For a Pynchon reader, though, Smith is at his best when he allows himself the freedom to devote his entire illustration to the smallest detail taken from the text. This is when he most lavishly, and often breathtakingly, complements the literary material he’s working with. A good example is page 49, where Smith draws the anonymous victim (identified, in one of Pynchon’s characteristic uses of voice, as ‘you’) of a WWII rocket attack on London—again inside a movie theatre. But Smith does not focus on the horror as it is recounted in the text, from the victim’s point of view, with him coming to and experiencing the devastation. Rather, Smith is inspired by Pynchon’s imagined speech by the victim, which captures the surreal serenity that can attend moments of great suffering: ‘I don’t know guv I must’ve blacked out when I came to she was gone….’ Smith chooses, then, to depict this character from an external perspective, which is not given in the novel. We see him from above, still blacked out, yet to come to awareness of his situation. As viewers, we are also caught by this delayed realisation. At first glance he is enjoying a deep and invigorating sleep. We do not immediately notice his severed arm and blood-spattered shirt.
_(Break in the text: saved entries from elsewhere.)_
(* ===== verification/ClientConnection.v ===== *)
(** * One client connection

    Models src/src/net/ClientConnection.cpp: reading and parsing requests one
    at a time, queueing and writing responses, whole or streamed, the
    watermarks, keep-alive and closing.  The operating system and the owner's
    callbacks are the interface [ClientEnv].  The abstract specification is an
    automaton over what the connection does: it answers one request at a time,
    and sends what was queued, in order, before it takes the next request. *)

From S2P Require Import Prelude Effects Bytes Buffer HttpText HttpRequest HttpResponse UpstreamConnection.

Module ClientConnection.
Import HttpText HttpRequestParser HttpResponse.
Import UpstreamConnection(recv_result, RData, RClosed, RInterrupted, RAgain, RError, send_result, SCount, SInterrupted, SAgain, SError).

(** ** Connection: close *)

(** The same length, and the same bytes up to case. *)
Fixpoint EqualsIgnoreCase (l r : bytes) : bool :=
  match l, r with
  | [], [] => true
  | c :: l, d :: r => bool_decide (lower c = lower d) && EqualsIgnoreCase l r
  | _, _ => false
  end.

(** [std::isspace] in the C locale. *)
Definition isspace (b : byte) : bool := (code b =? 32) || ((9 <=? code b) && (code b <=? 13)).

Fixpoint trim_space_front (s : bytes) : bytes :=
  match s with
  | c :: r => if isspace c then trim_space_front r else s
  | [] => []
  end.

Definition trim_space (s : bytes) : bytes := rev (trim_space_front (rev (trim_space_front s))).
While remaining subordinate to the novel, then, Smith does complement Pynchon’s artistry throughout the majority of this huge project. Rather than coming across as an exercise in illustration, Smith’s work is illustration in the genuine sense: a mature artistic expression of a reader’s creative and thorough engagement with a text. Smith most definitely can read Pynchon, and he gives all evidence of having read Gravity’s Rainbow more closely, cover to cover, than a good number of Pynchon scholars, this writer included.
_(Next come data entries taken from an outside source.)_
(* ===== verification/RequestLease.v ===== *)
(** * Request leases as objects

    Models RuntimeGeneration::RequestLease (src/src/runtime/RuntimeGeneration.cpp):
    the move-only object that keeps a generation from retiring while a request
    runs.  Lease objects are cells of a store that name a generation or none;
    the generations are those of Generation.v and may meanwhile retire. *)

From S2P Require Import Prelude Generation.

Module RequestLease.
Import RuntimeGeneration(ReleaseRequestLease, TryAcquireRequestLease, active_request_leases_).

Abbreviation generation := RuntimeGeneration.t.

Record t := mk { generations : gmap Z generation; cells : gmap nat (option Z) }.

Definition set_cell (x : nat) (o : option Z) (s : t) : t := mk (generations s) (<[ x := o ]> (cells s)).
Definition set_generation (v : Z) (g : generation) (s : t) : t := mk (<[ v := g ]> (generations s)) (cells s).

(** [TryAcquireRequestLease] into a new object; [false]: no lease. *)
Definition acquire (v : Z) (y : nat) (s : t) : option (t * bool) :=
  g ← generations s !! v;
  Some (match TryAcquireRequestLease g with
        | Some g => (set_cell y (Some v) (set_generation v g s), true)
        | None => (s, false)
        end).

(** [Release]: the object is empty before the generation is told; [None] is
    [std::terminate]. *)
Definition Release (x : nat) (s : t) : option t :=
  match cells s !! x with
  | Some (Some v) =>
      let s := set_cell x None s in
      g ← generations s !! v;
      '(g, _) ← ReleaseRequestLease g;
      Some (set_generation v g s)
  | Some None => Some s
  | None => None
  end.

Definition move_construct (x y : nat) (s : t) : option t :=
  o ← cells s !! x; Some (set_cell y o (set_cell x None s)).

Definition move_assign (x y : nat) (s : t) : option t :=
  if Nat.eqb x y then Some s
  else s ← Release y s; o ← cells s !! x; Some (set_cell y o (set_cell x None s)).

Definition destroy (x : nat) (s : t) : option t :=
  s ← Release x s; Some (mk (generations s) (delete x (cells s))).

(** The calls of the control loop on a generation. *)
Inductive call := CBeginRetirement (cb : bool) | CNotifyCheckersStopped | CBeginOutcomeStopping | CBeginReaping | CMarkRetired.

Definition apply (c : call) (g : generation) : generation :=
  match c with
  | CBeginRetirement cb => (RuntimeGeneration.BeginRetirement cb g).1.1
  | CNotifyCheckersStopped => (RuntimeGeneration.NotifyCheckersStopped g).1.1
  | CBeginOutcomeStopping => (RuntimeGeneration.BeginOutcomeStopping g).1.1
  | CBeginReaping => (RuntimeGeneration.BeginReaping g).1.1
  | CMarkRetired => (RuntimeGeneration.MarkRetired g).1
  end.

Inductive op :=
| OPublish (v : Z)
| OAcquire (v : Z) (y : nat)
| OMove (x y : nat)
| OAssign (x y : nat)
| ORelease (x : nat)
| ODestroy (x : nat)
| OCall (v : Z) (c : call).

(** The uses of objects the program can make: a new object takes a free cell,
    the others are used while they exist. *)
Definition possible (o : op) (s : t) : bool :=
  match o with
  | OPublish v => bool_decide (generations s !! v = None)
  | OAcquire v y => bool_decide (is_Some (generations s !! v)) && bool_decide (cells s !! y = None)
  | OMove x y => bool_decide (is_Some (cells s !! x)) && bool_decide (cells s !! y = None)
  | OAssign x y => bool_decide (is_Some (cells s !! x)) && bool_decide (is_Some (cells s !! y))
  | ORelease x | ODestroy x => bool_decide (is_Some (cells s !! x))
  | OCall v _ => bool_decide (is_Some (generations s !! v))
  end.

Definition exec (o : op) (s : t) : option t :=
  match o with
  | OPublish v => Some (set_generation v RuntimeGeneration.make s)
  | OAcquire v y => '(s, _) ← acquire v y s; Some s
  | OMove x y => move_construct x y s
  | OAssign x y => move_assign x y s
  | ORelease x => Release x s
  | ODestroy x => destroy x s
  | OCall v c => g ← generations s !! v; Some (set_generation v (apply c g) s)
  end.

Inductive result := Ran (s : t) | Impossible | Terminated.

Fixpoint run (os : list op) (s : t) : result :=
  match os with
  | [] => Ran s
  | o :: os =>
      if negb (possible o s) then Impossible
      else match exec o s with Some s => run os s | None => Terminated end
  end.

(** ** The leases are counted *)

Definition holds (v : Z) (p : nat * option Z) : Prop := p.2 = Some v.

#[global] Instance holds_dec v p : Decision (holds v p).
Proof. unfold holds. apply _. Defined.

Definition holders (v : Z) (m : gmap nat (option Z)) : Z := Z.of_nat (base.size (filter (holds v) m)).

Definition one (v : Z) (o : option Z) : Z := if bool_decide (o = Some v) then 1 else 0.

Lemma lease_holders_new v m x o : m !! x = None -> holders v (<[ x := o ]> m) = one v o + holders v m.
Proof.
  intros Hx. unfold holders, one. case_bool_decide as Ho.
  - rewrite map_filter_insert_True by done. rewrite map_size_insert_None; [lia|]. apply map_lookup_filter_None. by left.
  - rewrite map_filter_insert_False by done. rewrite delete_id by done. lia.
Qed.

Lemma lease_holders_delete v m x o : m !! x = Some o -> holders v m = one v o + holders v (delete x m).
Proof. intros Hx. rewrite <- (lease_holders_new v (delete x m) x o) by apply lookup_delete_eq. by rewrite insert_delete_id. Qed.

Lemma lease_holders_replace v m x o o' : m !! x = Some o -> holders v (<[ x := o' ]> m) = one v o' - one v o + holders v m.
Proof.
  intros Hx. rewrite (lease_holders_delete v m x o Hx), <- insert_delete_eq, lease_holders_new by apply lookup_delete_eq. lia.
Qed.

Lemma holders_pos v m : 0 <= holders v m.
Proof. unfold holders. lia. Qed.

(** Every generation counts the objects that hold it, and a held generation
    exists. *)
Definition inv (s : t) : Prop :=
  (forall v g, generations s !! v = Some g -> active_request_leases_ g = holders v (cells s)) /\
  (forall x v, cells s !! x = Some (Some v) -> is_Some (generations s !! v)).

Lemma holders_size v m : holders v m <= Z.of_nat (base.size m).
Proof. unfold holders. apply inj_le, map_size_filter. Qed.

Lemma AdvanceIfReady_leases g : active_request_leases_ (RuntimeGeneration.AdvanceIfReady g).1 = active_request_leases_ g.
Proof. unfold RuntimeGeneration.AdvanceIfReady. by repeat case_match; simplify_eq/=. Qed.

Lemma apply_leases c g : active_request_leases_ (apply c g) = active_request_leases_ g.
Proof.
  destruct c; simpl.
  - unfold RuntimeGeneration.BeginRetirement. by repeat case_match.
  - unfold RuntimeGeneration.NotifyCheckersStopped. case_match; [done|].
    pose proof (AdvanceIfReady_leases (RuntimeGeneration.mk (active_request_leases_ g) (RuntimeGeneration.retirement_state_ g)
      (RuntimeGeneration.coordinator_stopped_ g) (RuntimeGeneration.on_state_change_ g) (RuntimeGeneration.on_last_lease_ g)
      (RuntimeGeneration.retirement_notified_ g) true)) as E.
    by destruct (RuntimeGeneration.AdvanceIfReady _).
  - unfold RuntimeGeneration.BeginOutcomeStopping. by repeat case_match.
  - unfold RuntimeGeneration.BeginReaping. by repeat case_match.
  - unfold RuntimeGeneration.MarkRetired. by repeat case_match.
Qed.

Lemma ReleaseRequestLease_leases g :
  0 < active_request_leases_ g < u64_modulus ->
  exists g' ns, ReleaseRequestLease g = Some (g', ns) /\ active_request_leases_ g' = active_request_leases_ g - 1.
Proof.
  intros Hg. unfold ReleaseRequestLease. destruct (Z.eqb_spec (active_request_leases_ g) 0); [lia|].
  assert (Hw : wrap_u64 (active_request_leases_ g - 1) = active_request_leases_ g - 1) by (apply wrap_u64_small; mlia).
  destruct (Z.eqb_spec (active_request_leases_ g) 1); [|eexists _, _; split; [done|done]].
  pose proof (AdvanceIfReady_leases (RuntimeGeneration.set_leases (wrap_u64 (active_request_leases_ g - 1)) g)) as E.
  destruct (RuntimeGeneration.AdvanceIfReady _) as [g1 ns]. simpl in E. destruct (_ && _); eexists _, _; (split; [done|]); simpl; congruence.
Qed.

(** A change of one cell that gives and takes what the generations count. *)
Lemma lease_release_inv x s o :
  inv s -> Z.of_nat (base.size (cells s)) < u64_modulus -> cells s !! x = Some o ->
  exists s', Release x s = Some s' /\ inv s' /\ cells s' = <[ x := None ]> (cells s) /\ dom (generations s') = dom (generations s).
Proof.
  intros [H1 H2] Hs Hx. unfold Release. rewrite Hx. destruct o as [v|].
  2: { exists s. split; [done|]. split; [done|]. split; [by rewrite insert_id|done]. }
  destruct (H2 x v Hx) as [g Hg]. simpl. rewrite Hg. cbn [mbind option_bind].
  assert (Hh : holders v (cells s) = 1 + holders v (delete x (cells s))).
  { rewrite (lease_holders_delete v _ x _ Hx). unfold one. by rewrite bool_decide_eq_true_2. }
  pose proof (holders_pos v (delete x (cells s))). pose proof (holders_size v (cells s)).
  destruct (ReleaseRequestLease_leases g) as (g' & ns & E & Eg); [rewrite (H1 v g Hg); lia|]. rewrite E. cbn.
  eexists. split; [done|]. simpl. split; [|split; [done|]].
  - split; simpl.
    + intros w h Hw. rewrite (lease_holders_replace w _ x _ None Hx). unfold one. destruct (decide (w = v)) as [->|Hne].
      * rewrite lookup_insert_eq in Hw. injection Hw as <-. rewrite Eg, (H1 v g Hg), (bool_decide_eq_false_2 (None = Some v)), (bool_decide_eq_true_2 (Some v = Some v)) by done. lia.
      * rewrite lookup_insert_ne in Hw by done. rewrite (H1 w h Hw), !bool_decide_eq_false_2 by congruence. lia.
    + intros y w. rewrite lookup_insert_Some. intros [[_ ?]|[_ Hy]]; [done|]. apply lookup_insert_is_Some'. right. by eapply H2.
  - rewrite dom_insert_L. assert (v ∈ dom (generations s)) by (apply elem_of_dom; eauto). set_solver.
Qed.

(** A lease moves from [x] to a cell that holds nothing. *)
Lemma lease_move_inv x y s o :
  inv s -> x <> y -> cells s !! x = Some o -> cells s !! y = Some None \/ cells s !! y = None ->
  inv (set_cell y o (set_cell x None s)).
Proof.
  intros [H1 H2] Hne Hx Hy. split; simpl.
  - intros v g Hg. rewrite (H1 v g Hg). destruct Hy as [Hy|Hy].
    + rewrite (lease_holders_replace v _ y None o) by (by rewrite lookup_insert_ne). rewrite (lease_holders_replace v _ x o None Hx). unfold one. simpl. lia.
    + rewrite lease_holders_new by (by rewrite lookup_insert_ne). rewrite (lease_holders_replace v _ x o None Hx). unfold one. simpl. lia.
  - intros z v. rewrite lookup_insert_Some. intros [[_ ->]|[_ Hz]]; [by eapply H2|].
    rewrite lookup_insert_Some in Hz. destruct Hz as [[_ ?]|[_ Hz]]; [done|by eapply H2].
Qed.

Lemma lease_generation_inv v g s :
  inv s -> active_request_leases_ g = holders v (cells s) -> inv (set_generation v g s).
Proof.
  intros [H1 H2] Hg. split; simpl.
  - intros w h. rewrite lookup_insert_Some. intros [[<- <-]|[_ Hw]]; [done|by apply H1].
  - intros x w Hx. apply lookup_insert_is_Some'. right. by eapply H2.
Qed.

Lemma lease_exec_inv o s :
  inv s -> Z.of_nat (base.size (cells s)) + 1 < u64_modulus -> possible o s = true ->
  exists s', exec o s = Some s' /\ inv s' /\ (base.size (cells s') <= S (base.size (cells s)))%nat.
Proof.
  intros Hi Hs Hp.
  assert (Hone : forall y (m : gmap nat (option Z)) z, (base.size (<[ y := z ]> m) <= S (base.size m))%nat)
    by (intros y m z; rewrite map_size_insert; case_match; unfold id; lia).
  assert (Hsame : forall y (m : gmap nat (option Z)) z, is_Some (m !! y) -> base.size (<[ y := z ]> m) = base.size m)
    by (intros y m z [? Hy]; by rewrite map_size_insert, Hy).
  destruct o as [v|v y|x y|x y|x|x|v c]; simpl in Hp |- *; rewrite ?andb_true_iff, ?bool_decide_eq_true in Hp.
  - eexists. split; [done|]. split; [|simpl; lia]. apply lease_generation_inv; [done|]. simpl. symmetry. unfold holders.
    destruct Hi as [_ H2]. assert (filter (holds v) (cells s) = ∅) as ->; [|done].
    apply map_empty. intros x. apply map_lookup_filter_None. right. intros o Ho Hh. unfold holds in Hh. simpl in Hh. subst o.
    destruct (H2 x v Ho). congruence.
  - destruct Hp as [[g Hg] Hy]. unfold acquire. rewrite Hg. simpl. unfold TryAcquireRequestLease.
    case_bool_decide; simpl; [|eexists; split; [done|]; split; [done|lia]]. eexists. split; [done|]. split; [|simpl; apply Hone].
    destruct Hi as [H1 H2]. pose proof (holders_pos v (cells s)). pose proof (holders_size v (cells s)).
    assert (Hw : wrap_u64 (active_request_leases_ g + 1) = 1 + holders v (cells s)) by (rewrite (H1 v g Hg); rewrite Z.add_comm; apply wrap_u64_small; mlia).
    split; simpl.
    + intros w h. rewrite lease_holders_new by done. unfold one. rewrite lookup_insert_Some. intros [[<- <-]|[Hne Hh]].
      * simpl. rewrite Hw, bool_decide_eq_true_2 by done. done.
      * rewrite (H1 w h Hh), bool_decide_eq_false_2 by congruence. lia.
    + intros x w. rewrite lookup_insert_Some. intros [[_ [= ->]]|[_ Hx]]; apply lookup_insert_is_Some'; [by left|right; by eapply H2].
  - destruct Hp as [[o Hx] Hy]. unfold move_construct. rewrite Hx. simpl. eexists. split; [done|]. assert (x <> y) by congruence.
    split; [apply lease_move_inv; auto|]. simpl. etrans; [apply Hone|]. by rewrite Hsame by eauto.
  - destruct Hp as [[o Hx] [o' Hy]]. unfold move_assign. destruct (Nat.eqb_spec x y) as [|Hne]; [eexists; split; [done|]; split; [done|lia]|].
    destruct (lease_release_inv y s o' Hi ltac:(lia) Hy) as (s1 & -> & H1 & E & _). simpl.
    assert (Hx1 : cells s1 !! x = Some o) by (rewrite E; by rewrite lookup_insert_ne).
    assert (Hy1 : cells s1 !! y = Some None) by (rewrite E; by rewrite lookup_insert_eq).
    rewrite Hx1. simpl. eexists. split; [done|]. split; [apply lease_move_inv; auto|]. simpl.
    rewrite Hsame by (rewrite lookup_insert_ne by done; eauto). rewrite Hsame by eauto. rewrite E, Hsame by eauto. lia.
  - destruct Hp as [o Hx]. destruct (lease_release_inv x s o Hi ltac:(lia) Hx) as (s1 & -> & H1 & E & _).
    eexists. split; [done|]. split; [done|]. rewrite E, Hsame by eauto. lia.
  - destruct Hp as [o Hx]. unfold destroy. destruct (lease_release_inv x s o Hi ltac:(lia) Hx) as (s1 & -> & [H1 H2] & E & _). simpl.
    assert (Hx1 : cells s1 !! x = Some None) by (rewrite E; by rewrite lookup_insert_eq).
    eexists. split; [done|]. split; [split; simpl|].
    + intros v g Hg. rewrite (H1 v g Hg), (lease_holders_delete v _ x None Hx1). unfold one. by rewrite bool_decide_eq_false_2.
    + intros y v. rewrite lookup_delete_Some. intros [_ Hy]. by eapply H2.
    + simpl. rewrite map_size_delete, Hx1, E, Hsame by eauto. lia.
  - destruct Hp as [g Hg]. rewrite Hg. simpl. eexists. split; [done|]. split; [|simpl; lia]. apply lease_generation_inv; [done|].
    rewrite apply_leases. by apply Hi.
Qed.

(** Lease objects never release what they do not hold: in every sequence of
    acquisitions, moves, assignments, releases and destructions, while generations
    retire, the process is not terminated by an underflow, and every generation's
    counter is the number of objects that hold it. *)
Theorem leases_counted os :
  Z.of_nat (length os) + 1 < u64_modulus ->
  match run os (mk ∅ ∅) with
  | Ran s => forall v g, generations s !! v = Some g -> active_request_leases_ g = holders v (cells s)
  | Impossible => True
  | Terminated => False
  end.
Proof.
  intros Hl. assert (Hi : inv (mk ∅ ∅)) by (split; by intros ? ? ?).
  assert (Hs : Z.of_nat (base.size (cells (mk ∅ ∅)) + length os) + 1 < u64_modulus) by (simpl; rewrite map_size_empty; lia).
  clear Hl. revert Hi Hs. generalize (mk ∅ ∅). induction os as [|o os IH]; intros s Hi Hs; simpl; [apply Hi|].
  destruct (possible o s) eqn:Hp; simpl; [|done]. simpl in Hs.
  destruct (lease_exec_inv o s Hi ltac:(lia) Hp) as (s' & -> & Hi' & Hsz). apply IH; [done|lia].
Qed.

End RequestLease.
In this sense, then, Smith’s Illustrations are most suited to being experienced along with reading the novel. For those already familiar with Gravity’s Rainbow, they are a great accompaniment to leisurely dippings-into Pynchon’s work. A new edition of the novel, incorporating Smith’s illustrations, would be fantastic, but it seems unlikely. Perhaps a meritorious compromise would be an edition containing selected illustrations, at an average of say one per ten pages, which would display the best of Smith’s work while keeping the volume down to a manageable size.
Exuberant praise for Pynchon’s writing should come with a warning, and it applies equally to these illustrations: this stuff is difficult. Pynchon is not a writer to furnish his works with a captivating plot and its attendant yarn-spinning narrator, who takes us by the hand and guides us through the novel. Instead he must be approached carefully and faithfully by an alert reader, sensitive to detail, who is prepared to work hard for the great rewards the work offers. Furthermore, in Gravity’s Rainbow Pynchon is presenting a stark and bleak picture of a savaged world, characterised by death and suffering, in the psychopathic control of military-industrial institutions grown insane with power. This is a world of corrupted anarchy, where the tenacity of human dignity remains the single lonely site of affirmation or hope. And this dignity comes always attended by the grief that lies at the heart of self-conscious existence.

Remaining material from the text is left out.